'''

(** The body of a private-key layout: network byte, secret and compression marker. *)
Lemma private_from_layout_sound data p :
  private_from_layout data = Ok p -> private_layout p = data /\ length (secret p) = 32%nat.
Proof.
  unfold private_from_layout, private_layout. intros Hm. apply bind_Ok in Hm as (c & Hc & Hm). apply bind_Ok in Hm as (mk & Hmk & Hm).
  destruct mk; cbn [negb] in Hm; [|done].
  destruct (bool_decide_reflect (drop (length data - 4) data = checksum (slice data 0 (length data - 4)))) as [Hs|]; [|done].
  cbn [negb] in Hm. destruct data as [|d0 data]; [done|]. apply bind_Ok in Hm as (b & Hb & Hm).
  injection Hb as ->. apply bind_Ok in Hm as (net & Hk & Hm). injection Hm as <-.
  apply parse_private_prefix_spec in Hk as ->. cbn [private_network secret compressed].
  set (x := byte_of _) in *. change (slice (x :: data) 1 33) with (firstn 32 data).
  destruct (Z.eqb_spec (zlen (x :: data)) 37) as [Hl|]; [|destruct (Z.eqb_spec (zlen (x :: data)) 38) as [Hl|]; [|done]];
    injection Hc as <-; cbn [length] in *; (split; [|rewrite length_take; lia]).
  - assert (length data = 36%nat) as En by lia. rewrite En in Hs. cbn [Nat.sub] in Hs. change (slice (x :: data) 0 33) with (x :: firstn 32 data) in Hs.
    rewrite <- Hs. cbn [drop app]. f_equal. apply take_drop.
  - assert (length data = 37%nat) as En by lia. rewrite En in Hs, Hmk. cbn [Nat.sub] in Hs, Hmk. unfold index in Hmk.
    change ((x :: data) !! 33%nat) with (data !! 32%nat) in Hmk.
    destruct (data !! 32%nat) as [y|] eqn:Ey; [|done]. cbn in Hmk. injection Hmk as Hy.
    assert (y = byte_of 1) as -> by (apply (inj u8); apply Z.eqb_eq in Hy; by rewrite Hy).
    change (slice (x :: data) 0 34) with (x :: firstn 33 data) in Hs.
    rewrite (take_S_r data 32 _ Ey) in Hs. cbn [app]. rewrite <- Hs. cbn [drop].
    rewrite <- (take_S_r data 32 _ Ey). f_equal. apply take_drop.
Qed.

Lemma private_from_layout_complete p :
  length (secret p) = 32%nat -> private_from_layout (private_layout p) = Ok p.
Proof.
  unfold private_from_layout, private_layout. intros Hl. set (x := byte_of _).
  set (r := if compressed p then (x :: secret p) ++ [byte_of 1] else x :: secret p).
  assert (length r = if compressed p then 34 else 33)%nat as Hr.
  { subst r. destruct (compressed p); [rewrite length_app|]; cbn; rewrite Hl; done. }
  assert (length (r ++ checksum r) = length r + 4)%nat as Hrl by by rewrite length_app, length_checksum.
  assert (exists t, r = x :: secret p ++ t) as [t Ht].
  { subst r. destruct (compressed p); [by exists [byte_of 1]|exists []; by rewrite app_nil_r]. }
  rewrite Hrl, Nat.add_sub. rewrite drop_app_length.
  assert (slice (r ++ checksum r) 0 (length r) = r) as ->.
  { unfold slice. rewrite drop_0, Nat.sub_0_r. apply take_app_length. }
  rewrite (bool_decide_eq_true_2 _ eq_refl). cbn [negb].
  assert (@index KeysError _ (r ++ checksum r) 0 = Ok x) as -> by by rewrite Ht.
  assert (slice (r ++ checksum r) 1 33 = secret p) as ->.
  { rewrite Ht. unfold slice. cbn. rewrite <- app_assoc. by apply take_app_length'. }
  assert ((if zlen (r ++ checksum r) =? 37 then Ok false
           else if zlen (r ++ checksum r) =? 38 then Ok true else Err InvalidPrivate) =
          @Ok KeysError _ (compressed p)) as Hlen by by rewrite Hrl, Hr; destruct (compressed p).
  rewrite Hrl in Hlen. rewrite Hlen. cbn [mbind outcome_bind].
  assert ((if compressed p then b ← index (r ++ checksum r) (length r + 4 - 5); Ok (u8 b =? 1) else Ok true) =
          @Ok KeysError _ true) as ->.
  { destruct (compressed p) eqn:Ec; [|done]. rewrite Hr. subst r. cbn [Nat.sub Nat.add].
    rewrite <- app_assoc. change ([byte_of 1] ++ ?l) with (byte_of 1 :: l).
    rewrite (index_middle (x :: secret p)); [done|cbn; by rewrite Hl]. }
  cbn [mbind outcome_bind negb].
  rewrite (proj2 (parse_private_prefix_spec x (private_network p))) by done. by destruct p.
Qed.

End laws.

Lemma keypair_public `{Secp256k1Laws} p kp :
  keypair_from_private p = Ok kp ->
  exists k pk, secret_from_slice (secret p) = inr k /\ public_from_secret_key k = inr pk /\
    private kp = p /\ public kp = public_serialize pk (compressed p).
Proof.
  unfold keypair_from_private. destruct (secret_from_slice (secret p)) as [|k]; [done|]. cbn.
  destruct (public_from_secret_key k) as [|pk] eqn:Epk; [done|]. cbn.
  pose proof (length_public_serialize pk (compressed p)) as Hl.
  rewrite checked_slice_Ok by (rewrite Hl; destruct (compressed p); lia). cbn. intros [= <-].
  exists k, pk. split_and!; [done..|]. cbn. apply slice_all. rewrite Hl. by destruct (compressed p).
Qed.

Lemma sign_verifies `{Secp256k1Laws} p kp m s :
  keypair_from_private p = Ok kp -> private_sign p m = Ok s -> public_verify (public kp) m s = Ok true.
Proof.
  intros (k & pk & Hk & Hpk & _ & ->)%keypair_public. unfold private_sign, public_verify. rewrite Hk. cbn.
  destruct (message_from_slice m) as [|msg]; [done|]. cbn.
  destruct (secp_sign msg k) as [|sg] eqn:Es; [done|]. cbn. intros [= <-].
  rewrite public_from_serialize. cbn. rewrite signature_from_serialize. cbn.
  by rewrite (verify_sign msg k pk sg).
Qed.

(** * Properties *)

(** The layouts of addresses and private keys (network byte, payload,
    checksum) are read back to exactly the value they were written from, every
    other byte string is refused, and so the textual form round-trips. *)
Theorem layouts_roundtrip `{CryptoLaws} `{Base58Laws} :
  (forall data a, address_from_layout data = Ok a <->
     address_layout a = data /\ length (address_hash a) = 20%nat) /\
  (forall data p, private_from_layout data = Ok p <->
     private_layout p = data /\ length (secret p) = 32%nat) /\
  (forall a, length (address_hash a) = 20%nat -> address_from_str (address_to_string a) = Ok a) /\
  (forall p, length (secret p) = 32%nat -> private_from_str (private_to_string p) = Ok p).
Proof.
  split_and!.
  - apply address_from_layout_spec.
  - intros data p. split; [apply private_from_layout_sound|].
    intros [<- Hl]. by apply private_from_layout_complete.
  - intros a Ha. unfold address_from_str, address_to_string. rewrite from_to_base58. cbn.
    by apply address_from_layout_spec.
  - intros p Hp. unfold private_from_str, private_to_string. rewrite from_to_base58. cbn.
    by apply private_from_layout_complete.
Qed.

(** A signature made with a private key verifies under the public key of its
    key pair, compressed or not. *)
Theorem sign_verify `{Secp256k1Laws} p kp m s :
  keypair_from_private p = Ok kp -> private_sign p m = Ok s -> public_verify (public kp) m s = Ok true.
Proof. apply sign_verifies. Qed.

(** A toy instance of the packages that satisfies their laws: a key pair is one
    byte, every message is signed by that byte. *)
Module ExampleKeys.

#[export] Instance example_secp : Secp256k1 := {|
  secp_secret := byte; secp_public := byte; secp_message := unit; secp_signature := byte;
  secp_recoverable := byte; secp_recovery_id := unit;
  secret_from_slice := fun b => match b with x :: _ => inr x | [] => inl InvalidSecretKey end;
  secret_bytes := fun k => replicate 32 k;
  public_key_from_slice := fun b => match b with x :: _ => inr x | [] => inl InvalidPublicKey end;
  public_from_secret_key := fun k => inr k;
  public_serialize := fun p c => replicate (if c then 33 else 65) p;
  message_from_slice := fun _ => inr tt;
  signature_from_der_lax := fun b => match b with x :: _ => inr x | [] => inl IncorrectSignature end;
  signature_normalize_s := fun s => s;
  signature_serialize_der := fun s => replicate 30 s;
  secp_sign := fun _ k => inr k;
  secp_verify := fun _ s p => if bool_decide (s = p) then inr tt else inl IncorrectSignature;
  recovery_id_from_i32 := fun _ => inr tt;
  recovery_id_to_i32 := fun _ => 0;
  secp_sign_recoverable := fun _ k => inr k;
  recoverable_serialize_compact := fun s => (tt, replicate 64 s);
  recoverable_from_compact := fun b _ => match b with x :: _ => inr x | [] => inl IncorrectSignature end;
  secp_recover := fun _ s => inr s;
|}.

#[export] Instance example_secp_laws : Secp256k1Laws example_secp.
Proof.
  split; cbn.
  - intros p c. by rewrite length_replicate.
  - by intros p [].
  - done.
  - intros m k p s [= <-] [= <-]. by rewrite bool_decide_eq_true_2.
Qed.

Definition key : Private := mkPrivate Mainnet (replicate 32 x07) true.

Lemma sign_verify_witness : public_verify (replicate 33 x07) [x01] (replicate 30 x07) = Ok true.
Proof. apply (sign_verify key (mkKeyPair key (replicate 33 x07)) [x01] (replicate 30 x07)); by vm_compute. Defined.

(** Bytes as text, for the textual round trip. *)
#[export] Instance example_base58 : Base58 := {|
  to_base58 := fun b => String.string_of_list_byte b;
  from_base58 := fun s => Some (String.list_byte_of_string s);
|}.
#[export] Instance example_base58_laws : Base58Laws example_base58.
Proof. intros x. unfold from_base58, to_base58. cbn -[String.list_byte_of_string String.string_of_list_byte].
  f_equal. apply String.list_byte_of_string_of_list_byte. Qed.

Import ExampleCrypto.
Lemma layouts_roundtrip_witness :
  private_from_str (private_to_string key) = Ok key.
Proof. by apply layouts_roundtrip. Defined.

End ExampleKeys.

End Keys.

'''

**ASSIGNMENT:** In the listing above, find the line containing "recovery_id_from_i32 := fun _ => inr tt;" and the line containing "Proof. intros x.", then quote both, plus every line between them, exactly as written.

**ANSWER TO THIS EXERCISE:**
  recovery_id_from_i32 := fun _ => inr tt;
  recovery_id_to_i32 := fun _ => 0;
  secp_sign_recoverable := fun _ k => inr k;
  recoverable_serialize_compact := fun s => (tt, replicate 64 s);
  recoverable_from_compact := fun b _ => match b with x :: _ => inr x | [] => inl IncorrectSignature end;
  secp_recover := fun _ s => inr s;
|}.

#[export] Instance example_secp_laws : Secp256k1Laws example_secp.
Proof.
  split; cbn.
  - intros p c. by rewrite length_replicate.
  - by intros p [].
  - done.
  - intros m k p s [= <-] [= <-]. by rewrite bool_decide_eq_true_2.
Qed.

Definition key : Private := mkPrivate Mainnet (replicate 32 x07) true.

Lemma sign_verify_witness : public_verify (replicate 33 x07) [x01] (replicate 30 x07) = Ok true.
Proof. apply (sign_verify key (mkKeyPair key (replicate 33 x07)) [x01] (replicate 30 x07)); by vm_compute. Defined.

(** Bytes as text, for the textual round trip. *)
#[export] Instance example_base58 : Base58 := {|
  to_base58 := fun b => String.string_of_list_byte b;
  from_base58 := fun s => Some (String.list_byte_of_string s);
|}.
#[export] Instance example_base58_laws : Base58Laws example_base58.
Proof. intros x. unfold from_base58, to_base58. cbn -[String.list_byte_of_string String.string_of_list_byte].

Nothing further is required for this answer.